How Does TQM Differ from Traditional Quality Management Systems?
The main difference between TQM and traditional QMS (Quality Management System) is that TQM is an approach or philosophy to consider when building the QMS. In contrast, traditional QMS is a structured framework that documents processes, procedures, and responsibilities to ensure products or services meet regulatory and customer requirements.
TQM focuses on customer satisfaction and continuous improvement using a proactive, preventive approach. Responsibility spans across the organization, supported by leadership and cultural change. TQM encompasses all functions, including design, suppliers, HR, and service, and utilizes tools such as PDCA, Six Sigma, SPC, benchmarking, and root cause analysis. Employees are deeply involved through cross-functional teams. TQM aims to exceed customer expectations through systematic improvement. Quality is defined as fitness for use and the creation of value.

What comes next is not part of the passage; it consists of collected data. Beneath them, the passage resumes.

(* ===== verification/Terminal.v ===== *)
(** * The operator console ([src/include/terminal/])

    [CommandResolver.h], [TerminalAction.h] and [TerminalManager.h]: command
    names, the authorised actions, and one iteration of the console loop. *)

From S2P Require Import Prelude Double Shared Ipc Belt SessionManager Manager.

(** ** [CommandResolver.h] *)

Inductive CliCommand := Unknown | Vip | Depart | Stop | Help | ExitCmd.

(** The initialiser of [commandMap]. *)
Definition commandMap : list (string * CliCommand) :=
  [("vip", Vip); ("depart", Depart); ("stop", Stop); ("help", Help); ("exit", ExitCmd); ("quit", ExitCmd)].

Fixpoint map_find {V} (key : string) (m : list (string * V)) : option V :=
  match m with
  | [] => None
  | (k, v) :: rest => if String.eqb key k then Some v else map_find key rest
  end.

Definition resolve (cmd : string) : CliCommand :=
  match map_find cmd commandMap with
  | Some c => c
  | None => Unknown
  end.

(** [tolower] of the C locale on one byte, and on every byte of a string. *)
Definition tolower (c : ascii) : ascii :=
  let n := nat_of_ascii c in
  if ((65 <=? n) && (n <=? 90))%nat then ascii_of_nat (n + 32) else c.

Fixpoint str_tolower (s : string) : string :=
  match s with
  | EmptyString => EmptyString
  | String c rest => String (tolower c) (str_tolower rest)
  end.

(** ** [TerminalAction.h] *)

(** [pid_t findProcessByRole(Manager *manager, const std::string &name)]: the
    loop with [n] slots left from index [i]. *)
Fixpoint findProcessByRole (n : nat) (i : Z) (name : string) : prog Z :=
  match n with
  | O => Ret (-1)
  | S m =>
      let* u := load_at users i in
      if active u then
        let* v := load_at users i in
        if String.eqb (std_string (username v)) name then
          let* x := load_at users i in
          Ret (session_pid x)
        else findProcessByRole m (i + 1) name
      else findProcessByRole m (i + 1) name
  end.

Definition printAccessDenied (requiredRole : string) : prog unit := log (AccessDenied requiredRole).

(** [!hasFlag(role, Operator) && !hasFlag(role, SysAdmin)]. *)
Definition not_operator (r : UserRole.t) : bool :=
  negb (UserRole.hasFlag r UserRole.Operator) && negb (UserRole.hasFlag r UserRole.SysAdmin).

Definition handleVip (r : UserRole.t) : prog unit :=
  if not_operator r then printAccessDenied "Operator" else
  let* target := findProcessByRole (Z.to_nat MAX_USERS_SESSIONS) 0 "System-Express" in
  if 0 <? target then
    sendSignal target SIGNAL_EXPRESS_LOAD ;;
    log (VipSent target)
  else log VipOffline.

Definition handleDepart (r : UserRole.t) : prog unit :=
  if not_operator r then printAccessDenied "Operator" else
  let* present := load (fun s => is_present (dock_truck s)) in
  if (present : bool) then
    let* truck_pid := load (fun s => truck_id (dock_truck s)) in
    sendSignal truck_pid SIGNAL_DEPARTURE ;;
    log (DepartSent truck_pid)
  else log NoTruckInDock.

(** The loop of [handleStop] over the session table. *)
Fixpoint stop_all (n : nat) (i : Z) : prog unit :=
  match n with
  | O => skip
  | S m =>
      let* u := load_at users i in
      (if active u then
         let* v := load_at users i in
         sendSignal (session_pid v) SIGNAL_END_WORK
       else skip) ;;
      stop_all m (i + 1)
  end.

(** [void handleStop(Manager *, UserRole role, bool &activeRef)]; the result is
    the new value of [activeRef]. *)
Definition handleStop (r : UserRole.t) (activeRef : bool) : prog bool :=
  if UserRole.hasFlag r UserRole.SysAdmin then
    log EmergencyStop ;;
    store (set_running false) ;;
    stop_all (Z.to_nat MAX_USERS_SESSIONS) 0 ;;
    log HaltCommanded ;;
    Ret false
  else
    log (UnauthorizedStop r) ;;
    printAccessDenied "SysAdmin" ;;
    Ret activeRef.

(** ** [TerminalManager.h] *)

(** The members [active] and [header_printed], and the global
    [keep_running]. *)
Record TerminalManager := mkTerminalManager {
  tm_active : bool;
  header_printed : bool;
  keep_running : bool }.

Definition new_TerminalManager : TerminalManager := mkTerminalManager true false true.

(** [keep_running.load()]: the signal handler may have cleared the flag. *)
Definition keep_running_load (tm : TerminalManager) : prog bool :=
  let* interrupted := SigFlag Ret in
  Ret (keep_running tm && negb interrupted).

(** [UserSession *getCurrentSession()]: the index, when it is valid. *)
Definition getCurrentSession (sm : SessionManager) : option Z :=
  let idx := getSessionIndex sm in
  if (0 <=? idx) && (idx <? MAX_USERS_SESSIONS) then Some idx else None.

Definition printHeader (sm : SessionManager) : prog unit :=
  match getCurrentSession sm with
  | Some i =>
      let* u1 := load_at users i in
      let* u2 := load_at users i in
      let* u3 := load_at users i in
      log (Header (std_string (username u1)) (orgId u2) (role u3) (UserRole.hasFlag (role u3) UserRole.SysAdmin))
  | None => log (Header "Unknown" (-1) UserRole.None (UserRole.hasFlag UserRole.None UserRole.SysAdmin))
  end.

Definition printPrompt (sm : SessionManager) : prog unit :=
  match getCurrentSession sm with
  | Some i =>
      let* u := load_at users i in
      log (Prompt (UserRole.hasFlag (role u) UserRole.SysAdmin))
  | None => log (Prompt false)
  end.

(** The [switch] of [runOnce]; the result is the member [active] afterwards. *)
Definition run_command (sm : SessionManager) (cmd : CliCommand) (myRole : UserRole.t) (act : bool) : prog bool :=
  match cmd with
  | Vip => handleVip myRole ;; Ret act
  | Depart => handleDepart myRole ;; Ret act
  | Stop => handleStop myRole act
  | Help => printHeader sm ;; Ret act
  | ExitCmd => Ret false
  | Unknown => log UnknownCommand ;; Ret act
  end.

(** [void runOnce()]. *)
Definition runOnce (sm : SessionManager) (tm : TerminalManager) : prog TerminalManager :=
  (if negb (header_printed tm) then printHeader sm ;; printPrompt sm else skip) ;;
  let* avail := PollStdin Ret in
  let* input_ready := (if (avail : bool) then Ret true else PollStdin Ret) in
  if negb input_ready then Ret (mkTerminalManager (tm_active tm) true (keep_running tm)) else
  let* line := Getline Ret in
  match line with
  | None => Ret (mkTerminalManager false true false)
  | Some l =>
      if String.eqb l "exit" || String.eqb l "quit" then Ret (mkTerminalManager false true false) else
      if String.eqb l "" then
        printPrompt sm ;;
        Ret (mkTerminalManager (tm_active tm) true (keep_running tm))
      else
        let cmd := resolve (str_tolower l) in
        let* myRole := getCurrentRole sm in
        let* act := run_command sm cmd myRole (tm_active tm) in
        if negb act then Ret (mkTerminalManager act true false) else
        let* kr := keep_running_load tm in
        (if (kr : bool) then printPrompt sm else skip) ;;
        Ret (mkTerminalManager act true (keep_running tm))
  end.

Traditional QMS, or simply QMS, on the other hand, serves as a structured framework that documents processes, procedures, and responsibilities to ensure that products or services meet regulatory and customer requirements. Responsibility often rests with the quality department, although leadership and employee involvement remain important. The focus is typically on production and inspection, with quality defined as conformance to specifications or standards. The goal of a traditional quality management system is to meet the requirements of both the customer and the regulatory body.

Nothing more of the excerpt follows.